Si le temps a pu tourner en égoïsme l’indifférente sagesse du jeune Philinte, pourquoi n’aurait-il pas changé en générosité active la stérile misanthropie du jeune Alceste ? C’est ainsi que Fabre a complété le héros de Molière, et la vérité n’y répugne point. Pour moi, je reconnais encore le premier Alceste à l’ardeur dont le second laisse ses propres affaires pour suivre celles d’un inconnu, et risque de se ruiner pour tirer son ami de la ruine. Mais quoi ? Philinte va-t-il garder un si parfait ami ? Non ; la vérité morale ne le voudrait pas et la nature s’y oppose. Philinte sera sauvé de la ruine par Alceste, mais il perdra son amitié. Juste châtiment de l’égoïste. Le voilà condamné à s’aimer tout seul. Plaignez-le. Il y a des gens qui se tuent pour en avoir été réduits là.
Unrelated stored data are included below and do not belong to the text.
(** * Checkout-zone tracking, product resolution and stock notification

    A shallow embedding of the application logic of
    [project/project/model/detect.py]: the enter/exit anchors kept by [run]
    across frames, the empty-frame counter, the stock request sent by
    [send_request] (with [remove_plural]), and the label resolver
    [productDetection] (with [findProductIndex] and [findMaxTwoClass]).

    Python data is modelled as the interpreter has it: [float] is IEEE-754
    binary64 (Rocq's primitive floats), [int] is [Z], [str] is a sequence of
    Unicode code points, [None]-able variables are [option]s. *)

From Stdlib Require Import ZArith Bool String Ascii List Lia Floats DecimalString
  Sorted.
Import ListNotations.
Set Warnings "-inexact-float".

Local Open Scope Z_scope.

(** ** Python strings *)

(** A Unicode code point. *)
Definition char := N.

(** Python's [str]. *)
Definition str := list char.

(** Reads the bytes of a UTF-8 literal as code points, so that the names of
    the source can be written as they are in [detect.py]. *)
Fixpoint utf8_decode (bs : list N) : str :=
  match bs with
  | [] => []
  | b0 :: r0 =>
      if (b0 <? 0x80)%N then b0 :: utf8_decode r0
      else if (b0 <? 0xE0)%N then
        match r0 with
        | b1 :: r1 => ((b0 - 0xC0) * 64 + (b1 - 0x80))%N :: utf8_decode r1
        | _ => []
        end
      else if (b0 <? 0xF0)%N then
        match r0 with
        | b1 :: b2 :: r2 =>
            ((b0 - 0xE0) * 4096 + (b1 - 0x80) * 64 + (b2 - 0x80))%N :: utf8_decode r2
        | _ => []
        end
      else
        match r0 with
        | b1 :: b2 :: b3 :: r3 =>
            ((b0 - 0xF0) * 262144 + (b1 - 0x80) * 4096 + (b2 - 0x80) * 64 + (b3 - 0x80))%N
              :: utf8_decode r3
        | _ => []
        end
  end.

Definition u (lit : string) : str :=
  utf8_decode (map N_of_ascii (list_ascii_of_string lit)).

(** [a == b] on [str]. *)
Fixpoint str_eqb (a b : str) : bool :=
  match a, b with
  | [], [] => true
  | c :: a', d :: b' => (c =? d)%N && str_eqb a' b'
  | _, _ => false
  end.

(** ** The tracker of [run] (lines 125-129 and 181-204, 294-300) *)

(** One row of [det] as the tracking loop reads it: the normalized [xywh] box
    (the value of [(xyxy2xywh(...) / gn).view(-1).tolist()]), [conf], [cls]. *)
Record detection := Detection {
  box_x : float;
  box_y : float;
  box_w : float;
  box_h : float;
  conf : float;
  cls : Z
}.

(** The three variables [run] keeps across frames. *)
Record session := Session {
  enter_coordinates : option (float * float);
  exit_coordinates : option (float * float);
  noObjectCount : Z
}.

(** Lines 127-129: the values before the first frame. *)
Definition initial : session := Session None None 0.

(** One image of a batch: its detections [det] and the summary string [s] as
    it stands once the per-class counts have been appended (line 179). *)
Record frame := Frame {
  det : list detection;
  summary : str
}.

(** The arguments of the thread started at line 212. *)
Record thread_args := ThreadArgs {
  t_url : str;
  t_headers : list (str * str);
  t_cashier_id : Z;
  t_s : str
}.

(** A crossing: the local [difference] of line 202 and the thread it starts. *)
Record crossing := Crossing {
  difference : float * float;
  thread : thread_args
}.

Definition is_none {A : Type} (o : option A) : bool :=
  match o with None => true | Some _ => false end.

Definition is_some {A : Type} (o : option A) : bool :=
  match o with None => false | Some _ => true end.

(** [0.1 <= x <= 0.9] (line 187). *)
Definition in_zone (x : float) : bool :=
  (0.1 <=? x)%float && (x <=? 0.9)%float.

(** Lines 184-198: the body of the loop over the rows of [det]. *)
Definition track_detection (st : session) (d : detection) : session :=
  let x := box_x d in
  let y := box_y d in
  if is_none (enter_coordinates st) && in_zone x
  then Session (Some (x, y)) (exit_coordinates st) 0
  else Session (enter_coordinates st) (Some (x, y)) (noObjectCount st).

(** Lines 181-198: [for *xyxy, conf, cls in reversed(det)]. *)
Definition track_detections (st : session) (rows : list detection) : session :=
  fold_left track_detection (rev rows) st.

(** The condition of line 201. *)
Definition crossed (st : session) : bool :=
  match enter_coordinates st, exit_coordinates st with
  | Some en, Some ex => (0.6 <=? abs (fst ex - fst en))%float
  | _, _ => false
  end.

Definition url : str :=
  u "https://recognition-items-backend.up.railway.app/item/decrease".

Section Run.

(** The two arguments of [run] that the application adds to YOLOv5's. *)
Variable cashier_id : Z.
Variable auth_token : str.

(** Lines 207-210. *)
Definition headers : list (str * str) :=
  [(u "Authorization", u "Bearer " ++ auth_token)].

(** Lines 169-214 for one image of the batch: nothing when [len(det)] is 0;
    otherwise the loop over the rows, then the crossing test, which clears
    both anchors and starts the request thread. *)
Definition process_image (st : session) (f : frame) : session * option crossing :=
  if Nat.eqb (length (det f)) 0 then (st, None)
  else
    let st1 := track_detections st (det f) in
    match enter_coordinates st1, exit_coordinates st1 with
    | Some en, Some ex =>
        if (0.6 <=? abs (fst ex - fst en))%float
        then (Session None None (noObjectCount st1),
              Some (Crossing ((fst ex - fst en)%float, (snd ex - snd en)%float)
                             (ThreadArgs url headers cashier_id (summary f))))
        else (st1, None)
    | _, _ => (st1, None)
    end.

(** Lines 154-290: [for i, det in enumerate(pred)]. *)
Fixpoint process_images (st : session) (fs : list frame) : session * list crossing :=
  match fs with
  | [] => (st, [])
  | f :: rest =>
      let (st1, ev) := process_image st f in
      let (st2, evs) := process_images st1 rest in
      (st2, match ev with Some e => e :: evs | None => evs end)
  end.

(** Lines 294-300, which stand after the loop over [pred] and so read the
    [det] of the batch's last image. *)
Definition debounce (st : session) (last_det : list detection) : session :=
  if Nat.eqb (length last_det) 0 then
    let n := noObjectCount st + 1 in
    if (10 <=? n) && is_some (enter_coordinates st)
    then Session None None 0
    else Session (enter_coordinates st) (exit_coordinates st) n
  else st.

(** What one turn of [for path, im, im0s, vid_cap, s in dataset] receives from
    the detector: [pred] has one entry per image and the batch is never empty. *)
Record batch := Batch {
  first_image : frame;
  more_images : list frame
}.

Definition images (b : batch) : list frame := first_image b :: more_images b.

Definition last_image (b : batch) : frame := last (more_images b) (first_image b).

(** A batch of one image, as every source but a list of streams yields. *)
Definition single (f : frame) : batch := Batch f [].

(** One turn of the dataset loop (lines 130-300). *)
Definition iteration (st : session) (b : batch) : session * list crossing :=
  let (st1, evs) := process_images st (images b) in
  (debounce st1 (det (last_image b)), evs).

(** The dataset loop from a given state. *)
Fixpoint run_loop (st : session) (bs : list batch) : session * list crossing :=
  match bs with
  | [] => (st, [])
  | b :: rest =>
      let (st1, evs1) := iteration st b in
      let (st2, evs2) := run_loop st1 rest in
      (st2, evs1 ++ evs2)
  end.

(** [run]: the loop from the initial values. *)
Definition run (bs : list batch) : session * list crossing := run_loop initial bs.

(** The state in which an image is processed: after the batches [history] and
    the images [before] of its own batch. *)
Definition state_at (history : list batch) (before : list frame) : session :=
  fst (process_images (fst (run history)) before).

End Run.

(** ** Python values used by the request and the resolver *)

(** The exceptions the modelled code can raise. *)
Inductive exn :=
| ValueError
| TypeError
| IndexError
| ZeroDivisionError
| OverflowError
| RequestException.

(** A computation that returns a value or raises. *)
Definition result (A : Type) : Type := exn + A.

Definition ret {A : Type} (a : A) : result A := inr a.

Definition raise {A : Type} (e : exn) : result A := inl e.

Definition bind {A B : Type} (m : result A) (k : A -> result B) : result B :=
  match m with
  | inl e => inl e
  | inr a => k a
  end.

Notation "x <- m ;; k" := (bind m (fun x => k))
  (at level 61, m at next level, right associativity).

(** [str(n)] for an [int]. *)
Definition str_of_int (n : Z) : str :=
  u (NilZero.string_of_int (Z.to_int n)).

(** The conversion of an [int] operand of a float operation: the nearest
    binary64 value, ties to even; [OverflowError] when that is no finite
    value. *)
Definition float_of_int (n : Z) : result float :=
  let f := SF2Prim (binary_normalize prec emax n 0 false) in
  if is_infinity f then raise OverflowError else ret f.

(** [a / n] for a [float] [a] and an [int] [n]. *)
Definition float_div_int (a : float) (n : Z) : result float :=
  d <- float_of_int n ;;
  if n =? 0 then raise ZeroDivisionError else ret (a / d)%float.

(** [max(a, b)] on two floats: [b] replaces [a] only when [b > a]. *)
Definition max2 (a b : float) : float :=
  if (a <? b)%float then b else a.

(** [l[i]] for a list: negative indices count from the end. *)
Definition getitem {A : Type} (l : list A) (i : Z) : result A :=
  let n := Z.of_nat (length l) in
  let j := if i <? 0 then i + n else i in
  if (j <? 0) || (n <=? j) then raise IndexError
  else match nth_error l (Z.to_nat j) with
       | Some a => ret a
       | None => raise IndexError
       end.

(** [w.endswith(suffix)]. *)
Definition endswith (w suffix : str) : bool :=
  (length suffix <=? length w)%nat
  && str_eqb (skipn (length w - length suffix) w) suffix.

(** [w in items] for a list of strings. *)
Definition str_in (w : str) (items : list str) : bool :=
  existsb (str_eqb w) items.

(** ** The pattern of [send_request] and [re.search] (lines 331-333) *)

(** First code points of the runs of ten decimal digits (Unicode category Nd,
    Unicode 14.0), which [\d] matches in a [str] pattern. *)
Definition decimal_runs : list N :=
  [0x30; 0x660; 0x6f0; 0x7c0; 0x966; 0x9e6; 0xa66; 0xae6; 0xb66; 0xbe6; 0xc66;
   0xce6; 0xd66; 0xde6; 0xe50; 0xed0; 0xf20; 0x1040; 0x1090; 0x17e0; 0x1810;
   0x1946; 0x19d0; 0x1a80; 0x1a90; 0x1b50; 0x1bb0; 0x1c40; 0x1c50; 0xa620;
   0xa8d0; 0xa900; 0xa9d0; 0xa9f0; 0xaa50; 0xabf0; 0xff10; 0x104a0; 0x10d30;
   0x11066; 0x110f0; 0x11136; 0x111d0; 0x112f0; 0x11450; 0x114d0; 0x11650;
   0x116c0; 0x11730; 0x118e0; 0x11950; 0x11c50; 0x11d50; 0x11da0; 0x16a60;
   0x16ac0; 0x16b50; 0x1d7ce; 0x1d7d8; 0x1d7e2; 0x1d7ec; 0x1d7f6; 0x1e140;
   0x1e2f0; 0x1e950; 0x1fbf0]%N.

Definition isdecimal (c : char) : bool :=
  existsb (fun lo => (lo <=? c)%N && (c <? lo + 10)%N) decimal_runs.

(** The code points [\s] matches in a [str] pattern. *)
Definition whitespace : list N :=
  [0x9; 0xa; 0xb; 0xc; 0xd; 0x1c; 0x1d; 0x1e; 0x1f; 0x20; 0x85; 0xa0; 0x1680;
   0x2000; 0x2001; 0x2002; 0x2003; 0x2004; 0x2005; 0x2006; 0x2007; 0x2008;
   0x2009; 0x200a; 0x2028; 0x2029; 0x202f; 0x205f; 0x3000]%N.

Definition isspace (c : char) : bool :=
  existsb (N.eqb c) whitespace.

(** What matches one character. *)
Inductive atom :=
| Digit               (* \d *)
| Space               (* \s *)
| Lit (c : char)      (* a literal character *)
| Dot.                (* . : anything but a newline *)

(** The pieces a pattern of this kind is a sequence of. *)
Inductive node :=
| One (a : atom)       (* a *)
| Many (a : atom)      (* a+ : one or more, longest first *)
| Group (a : atom)     (* (a+?) : group 1, one or more, shortest first *)
| Ahead (a : atom).    (* (?=a) : the next character matches a, not consumed *)

Definition atom_matches (a : atom) (c : char) : bool :=
  match a with
  | Digit => isdecimal c
  | Space => isspace c
  | Lit d => (c =? d)%N
  | Dot => negb (c =? 0xa)%N
  end.

(** [a+] followed by the rest [k]: take one more character as long as that
    leads to a match, else go on with [k] from here. *)
Fixpoint many {R : Type} (a : atom) (k : str -> option R) (s : str) : option R :=
  match s with
  | [] => None
  | c :: s' =>
      if atom_matches a c then
        match many a k s' with
        | Some r => Some r
        | None => k s'
        end
      else None
  end.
Tant que Fabre d’Églantine s’épuise à disputer le succès à Collin en l’imitant, il y perd ses qualités sans acquérir celles de son rival. Mais sitôt qu’il s’attache au manteau de Molière, sa veine jaillit, et il fait applaudir des beautés nouvelles. Sur les traces de Colin, il courait au hasard après l’ombre de la comédie ; avec Molière, il en retrouve le corps et il se retrouve lui-même.

Sur l’autorité de cet exemple, le dernier et non le moins frappant que nous offre l’histoire de la comédie au dix-huitième siècle, j’oserai dire, en finissant, aux auteurs comiques qui se sentent au cœur le désir secret de faire des choses qui durent : Méditez Molière. Par Molière vous chercherez le comique à sa source la plus féconde, les caractères ; par l’étude des caractères, vous connaîtrez et développerez votre fond ; par votre fond seulement vous aurez un style, et vous vous élèverez aux créations qui ne périssent pas.